>well that really doesn't make any sense unless you KNOW it is working.
That asumes that SVR is the only reason people treat, it isn't. As you can guess I didn't clear until after 24 weeks, maybe as late as 36 and things look very different when you are in amongst it. When you are staring down the barrell of about a 1% chance of SVR doubling your chances seems an offer almost too good to refuse.
HepCBoy does make a valid point. If nothing else, my liver is getting a vacation from having to fight the virus, sustaining more damage, and only focus upon it's primary function.
We really didn't discuss any odds because it would seem that there's no formula to calculate them.
What we opted to do was strive for the weight-based dosage of 1400 mg, go 12 wks from there, measure VL to see if 2 log drop from original 72 million has been obtained.

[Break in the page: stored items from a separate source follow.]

Lemma forward_batch_law (backend : nat → Backend) (i : nat) (messages : list message)
    (st : RestrictedChannelForwarder.t) :
  forwarding_law st (forward_batch backend i messages st).1
    (forward_batch backend i messages st).2.
Proof.
  revert i st. induction messages as [|m rest IH]; intros i st.
  - apply forwarding_law_refl.
  - cbn [forward_batch].
    pose proof (forward_one_law (backend i) m st) as Hone.
    destruct (forward_one (backend i) m st) as [st1 e1].
    specialize (IH (S i) st1).
    destruct (forward_batch backend (S i) rest st1) as [st2 e2].
    by eapply forwarding_law_app.
Qed.

Lemma forwarding_law_quiet (st st' : RestrictedChannelForwarder.t)
    (before events after : list Event) :
  forwarding_law st st' events →
  Forall (addressed st) before → Forall (addressed st) after →
  forwarding_law st st' (before ++ events ++ after).
Proof.
  intros (Ha & Hs & Ht & Hf & Hx & Hsent) Hbefore Hafter.
  unfold forwarding_law. repeat split; try done.
  - by repeat (apply Forall_app; split).
  - destruct Hsent as [Hsame|Hsent]; [by left|].
    right. apply Exists_app. right. apply Exists_app. by left.
Qed.

Lemma poll_cycle_law (c : Cycle) (st : RestrictedChannelForwarder.t) :
  forwarding_law st (poll_cycle c st).1.1 (poll_cycle c st).1.2.
Proof.
  unfold poll_cycle.
  assert (Forall (addressed st) [poll st]) as Hpoll by (by repeat constructor).
  destruct (get_new_messages (last_message_id_ st) (new_messages c))
    as [messages| |]; cbn [fst snd].
  - pose proof (forward_batch_law (backend c) 0 messages st) as Hbatch.
    assert (forwarding_law st
              (if negb (is_nil messages) then forward_batch (backend c) 0 messages st
               else (st, [])).1
              (if negb (is_nil messages) then forward_batch (backend c) 0 messages st
               else (st, [])).2) as Hwork.
    { destruct (negb (is_nil messages)); [done|apply forwarding_law_refl]. }
    destruct (if negb (is_nil messages) then forward_batch (backend c) 0 messages st
              else (st, [])) as [st1 events].
    cbn [fst snd] in Hwork. unfold breaking.
    destruct (bool_decide (mode (config_ st1) = OneTime) && negb (is_nil messages));
      cbn [fst snd];
      apply (forwarding_law_quiet st st1 [poll st] events [sleep_for _]);
      try done; by repeat constructor.
  - apply (forwarding_law_quiet st st [poll st] [] [sleep_for _]);
      [apply forwarding_law_refl|done|by repeat constructor].
  - apply (forwarding_law_quiet st st [poll st] [] []);
      [apply forwarding_law_refl|done|constructor].
Qed.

If so, consider going the full 72, most likely with a new week 24 and possibly week 48 VL measurement to see if dropping or UND is achieved.
If not, then we go back to the board and figure out where to go.
This course was choosen because except for the chemo-induced anemia and neutropenia, I've suffered few of the other sx's associated with HCV tx and it was better to give me a shot at UND using full Riba rather than throw in the towel.
It has made me directly aware of what more and more studies are showing with the respect to what the proper dose of Riba being crucial in HCV treatment for VL reduction.